Stored dataset items
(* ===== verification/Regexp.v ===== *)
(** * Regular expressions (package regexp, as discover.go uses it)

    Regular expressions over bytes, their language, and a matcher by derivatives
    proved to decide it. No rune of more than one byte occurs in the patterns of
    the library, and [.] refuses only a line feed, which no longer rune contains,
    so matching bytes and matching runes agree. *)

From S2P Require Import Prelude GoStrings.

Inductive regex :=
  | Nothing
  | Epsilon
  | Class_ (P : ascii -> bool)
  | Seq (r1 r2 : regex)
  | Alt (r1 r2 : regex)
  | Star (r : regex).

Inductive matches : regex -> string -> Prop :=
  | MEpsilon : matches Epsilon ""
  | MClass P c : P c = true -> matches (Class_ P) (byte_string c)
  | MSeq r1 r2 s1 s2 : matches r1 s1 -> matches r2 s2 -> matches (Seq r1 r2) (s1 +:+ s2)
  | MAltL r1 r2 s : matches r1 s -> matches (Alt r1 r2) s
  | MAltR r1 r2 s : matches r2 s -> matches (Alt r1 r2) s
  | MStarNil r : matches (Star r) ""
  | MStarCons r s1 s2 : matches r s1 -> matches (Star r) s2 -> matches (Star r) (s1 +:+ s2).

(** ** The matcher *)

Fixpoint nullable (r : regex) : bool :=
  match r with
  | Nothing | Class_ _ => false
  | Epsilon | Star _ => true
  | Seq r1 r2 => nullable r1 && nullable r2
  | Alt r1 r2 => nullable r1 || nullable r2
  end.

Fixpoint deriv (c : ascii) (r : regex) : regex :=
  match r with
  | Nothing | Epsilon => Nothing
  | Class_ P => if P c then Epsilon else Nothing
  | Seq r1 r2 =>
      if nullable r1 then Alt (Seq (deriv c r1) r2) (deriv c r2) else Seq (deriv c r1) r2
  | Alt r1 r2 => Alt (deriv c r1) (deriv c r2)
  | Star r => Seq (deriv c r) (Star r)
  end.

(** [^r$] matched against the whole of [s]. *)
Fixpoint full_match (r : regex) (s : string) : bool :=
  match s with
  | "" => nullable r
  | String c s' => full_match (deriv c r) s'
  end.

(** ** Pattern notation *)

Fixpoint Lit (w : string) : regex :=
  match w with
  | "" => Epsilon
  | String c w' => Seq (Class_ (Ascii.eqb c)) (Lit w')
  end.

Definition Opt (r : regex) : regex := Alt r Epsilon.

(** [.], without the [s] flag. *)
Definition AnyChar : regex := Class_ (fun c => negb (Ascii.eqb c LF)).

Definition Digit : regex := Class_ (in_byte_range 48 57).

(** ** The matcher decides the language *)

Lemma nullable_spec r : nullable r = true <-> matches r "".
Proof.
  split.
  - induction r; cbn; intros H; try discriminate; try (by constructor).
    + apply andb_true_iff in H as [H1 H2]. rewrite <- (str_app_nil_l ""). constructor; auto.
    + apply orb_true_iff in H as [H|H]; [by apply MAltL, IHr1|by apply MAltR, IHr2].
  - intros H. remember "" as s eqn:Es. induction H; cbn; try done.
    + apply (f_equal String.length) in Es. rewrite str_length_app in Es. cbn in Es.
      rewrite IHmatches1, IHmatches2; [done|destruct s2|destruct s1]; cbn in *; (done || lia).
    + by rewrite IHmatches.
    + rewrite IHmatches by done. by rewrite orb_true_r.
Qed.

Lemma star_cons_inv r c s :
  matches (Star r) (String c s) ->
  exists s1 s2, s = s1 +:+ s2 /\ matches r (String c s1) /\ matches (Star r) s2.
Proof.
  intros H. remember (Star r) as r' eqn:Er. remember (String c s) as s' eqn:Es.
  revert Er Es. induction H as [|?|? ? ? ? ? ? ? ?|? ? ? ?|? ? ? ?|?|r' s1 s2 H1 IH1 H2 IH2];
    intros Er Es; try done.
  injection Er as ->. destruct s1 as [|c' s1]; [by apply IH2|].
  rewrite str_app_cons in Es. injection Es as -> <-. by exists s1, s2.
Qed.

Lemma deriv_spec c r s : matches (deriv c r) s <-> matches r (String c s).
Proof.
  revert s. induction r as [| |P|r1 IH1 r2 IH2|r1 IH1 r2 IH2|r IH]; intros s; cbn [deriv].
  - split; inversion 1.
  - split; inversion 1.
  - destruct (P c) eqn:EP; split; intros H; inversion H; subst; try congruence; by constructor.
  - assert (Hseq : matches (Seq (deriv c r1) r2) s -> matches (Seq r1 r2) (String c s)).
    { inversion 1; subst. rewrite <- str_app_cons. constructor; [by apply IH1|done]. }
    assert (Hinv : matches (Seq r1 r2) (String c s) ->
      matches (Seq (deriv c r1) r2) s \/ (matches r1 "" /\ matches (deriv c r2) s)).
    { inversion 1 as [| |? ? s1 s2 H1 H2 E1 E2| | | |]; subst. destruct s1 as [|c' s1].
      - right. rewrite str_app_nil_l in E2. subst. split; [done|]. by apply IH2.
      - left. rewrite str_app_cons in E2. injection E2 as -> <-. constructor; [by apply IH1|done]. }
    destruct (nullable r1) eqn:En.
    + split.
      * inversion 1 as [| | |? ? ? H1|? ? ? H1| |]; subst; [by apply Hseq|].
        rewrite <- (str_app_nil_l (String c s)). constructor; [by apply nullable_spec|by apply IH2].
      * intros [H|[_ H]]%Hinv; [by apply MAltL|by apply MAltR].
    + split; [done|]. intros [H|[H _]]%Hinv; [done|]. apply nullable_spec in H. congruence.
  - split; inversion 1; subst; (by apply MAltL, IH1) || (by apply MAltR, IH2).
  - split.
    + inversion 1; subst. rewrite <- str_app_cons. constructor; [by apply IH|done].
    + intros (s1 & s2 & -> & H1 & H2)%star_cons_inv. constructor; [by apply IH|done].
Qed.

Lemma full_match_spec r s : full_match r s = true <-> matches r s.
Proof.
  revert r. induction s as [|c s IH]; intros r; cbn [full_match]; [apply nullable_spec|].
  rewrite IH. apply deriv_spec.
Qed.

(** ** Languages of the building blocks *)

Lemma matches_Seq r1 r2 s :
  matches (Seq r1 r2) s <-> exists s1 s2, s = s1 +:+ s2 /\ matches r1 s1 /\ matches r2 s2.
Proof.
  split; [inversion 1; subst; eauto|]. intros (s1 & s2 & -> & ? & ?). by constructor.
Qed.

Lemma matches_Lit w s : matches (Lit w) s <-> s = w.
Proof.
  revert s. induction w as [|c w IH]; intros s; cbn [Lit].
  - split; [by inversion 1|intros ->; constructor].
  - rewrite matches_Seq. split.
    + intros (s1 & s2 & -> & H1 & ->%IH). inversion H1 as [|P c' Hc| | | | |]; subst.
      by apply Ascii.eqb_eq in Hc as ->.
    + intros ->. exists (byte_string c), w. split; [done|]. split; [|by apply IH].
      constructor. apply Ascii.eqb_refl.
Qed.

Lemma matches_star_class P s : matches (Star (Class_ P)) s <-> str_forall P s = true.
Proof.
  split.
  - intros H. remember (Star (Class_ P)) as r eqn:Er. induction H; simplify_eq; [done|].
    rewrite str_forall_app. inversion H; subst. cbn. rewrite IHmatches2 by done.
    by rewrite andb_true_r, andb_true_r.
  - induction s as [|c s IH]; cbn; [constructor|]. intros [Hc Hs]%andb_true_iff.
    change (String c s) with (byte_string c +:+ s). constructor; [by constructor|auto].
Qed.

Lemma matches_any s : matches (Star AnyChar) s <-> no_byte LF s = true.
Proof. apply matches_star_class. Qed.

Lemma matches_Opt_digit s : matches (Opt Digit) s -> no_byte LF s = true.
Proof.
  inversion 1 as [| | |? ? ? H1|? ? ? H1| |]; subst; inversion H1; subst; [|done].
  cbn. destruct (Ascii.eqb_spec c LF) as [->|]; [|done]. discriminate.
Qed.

---

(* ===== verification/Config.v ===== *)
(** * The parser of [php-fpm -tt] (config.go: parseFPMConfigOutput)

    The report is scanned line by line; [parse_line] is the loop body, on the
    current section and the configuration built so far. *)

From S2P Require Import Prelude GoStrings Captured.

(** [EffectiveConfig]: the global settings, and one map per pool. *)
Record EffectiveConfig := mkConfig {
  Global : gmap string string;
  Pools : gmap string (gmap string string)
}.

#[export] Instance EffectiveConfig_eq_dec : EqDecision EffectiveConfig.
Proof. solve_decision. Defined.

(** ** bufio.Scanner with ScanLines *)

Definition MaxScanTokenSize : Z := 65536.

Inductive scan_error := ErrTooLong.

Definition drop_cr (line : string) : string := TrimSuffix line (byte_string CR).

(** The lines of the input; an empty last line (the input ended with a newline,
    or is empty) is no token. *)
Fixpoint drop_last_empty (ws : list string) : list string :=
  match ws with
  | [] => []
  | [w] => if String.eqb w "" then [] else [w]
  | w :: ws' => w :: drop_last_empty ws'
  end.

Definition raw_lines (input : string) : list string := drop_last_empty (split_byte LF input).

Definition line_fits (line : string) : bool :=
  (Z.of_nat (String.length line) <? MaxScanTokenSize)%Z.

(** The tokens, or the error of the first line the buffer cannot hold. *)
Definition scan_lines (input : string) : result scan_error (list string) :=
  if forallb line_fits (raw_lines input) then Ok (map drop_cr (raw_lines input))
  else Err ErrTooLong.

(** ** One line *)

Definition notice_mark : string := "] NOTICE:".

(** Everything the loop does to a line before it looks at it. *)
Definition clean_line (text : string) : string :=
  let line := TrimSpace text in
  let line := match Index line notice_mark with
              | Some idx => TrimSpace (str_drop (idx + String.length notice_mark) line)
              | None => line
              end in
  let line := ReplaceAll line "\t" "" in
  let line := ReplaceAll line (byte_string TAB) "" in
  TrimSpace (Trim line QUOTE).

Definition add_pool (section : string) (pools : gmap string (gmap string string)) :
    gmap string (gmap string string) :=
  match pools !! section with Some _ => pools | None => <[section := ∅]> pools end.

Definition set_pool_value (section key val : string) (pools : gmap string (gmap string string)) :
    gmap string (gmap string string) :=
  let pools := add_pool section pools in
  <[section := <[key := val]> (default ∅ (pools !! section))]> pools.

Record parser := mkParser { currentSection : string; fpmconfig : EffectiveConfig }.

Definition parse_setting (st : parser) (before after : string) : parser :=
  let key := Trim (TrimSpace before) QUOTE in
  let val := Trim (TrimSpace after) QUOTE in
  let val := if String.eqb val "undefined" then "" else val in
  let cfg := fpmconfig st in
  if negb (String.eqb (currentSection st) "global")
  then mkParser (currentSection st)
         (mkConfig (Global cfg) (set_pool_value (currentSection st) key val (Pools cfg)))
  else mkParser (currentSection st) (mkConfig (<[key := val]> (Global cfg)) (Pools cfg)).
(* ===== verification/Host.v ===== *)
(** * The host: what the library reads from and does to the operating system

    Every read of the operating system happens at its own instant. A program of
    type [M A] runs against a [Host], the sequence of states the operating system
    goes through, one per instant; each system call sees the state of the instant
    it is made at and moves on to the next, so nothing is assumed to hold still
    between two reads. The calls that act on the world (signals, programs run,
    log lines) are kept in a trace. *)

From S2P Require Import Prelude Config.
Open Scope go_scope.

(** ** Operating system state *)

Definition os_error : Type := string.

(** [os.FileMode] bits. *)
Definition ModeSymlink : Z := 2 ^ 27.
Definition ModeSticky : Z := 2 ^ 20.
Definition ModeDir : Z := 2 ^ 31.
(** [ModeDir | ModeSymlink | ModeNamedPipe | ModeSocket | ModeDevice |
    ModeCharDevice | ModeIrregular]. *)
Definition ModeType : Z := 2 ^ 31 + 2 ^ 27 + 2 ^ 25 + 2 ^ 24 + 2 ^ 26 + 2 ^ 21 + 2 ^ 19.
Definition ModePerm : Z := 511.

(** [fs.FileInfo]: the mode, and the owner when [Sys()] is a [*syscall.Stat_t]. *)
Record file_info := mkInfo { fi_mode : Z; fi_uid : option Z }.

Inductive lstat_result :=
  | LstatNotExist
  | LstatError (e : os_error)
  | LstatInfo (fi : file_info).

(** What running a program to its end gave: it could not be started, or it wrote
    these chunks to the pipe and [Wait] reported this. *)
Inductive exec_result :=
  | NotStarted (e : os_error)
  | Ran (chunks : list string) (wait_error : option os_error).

▶ TASK STATEMENT
Among the records above, find each line containing the string "ErrTooLong" and copy it.

▶ SOLUTION TO THE EXERCISE
Inductive scan_error := ErrTooLong.
  else Err ErrTooLong.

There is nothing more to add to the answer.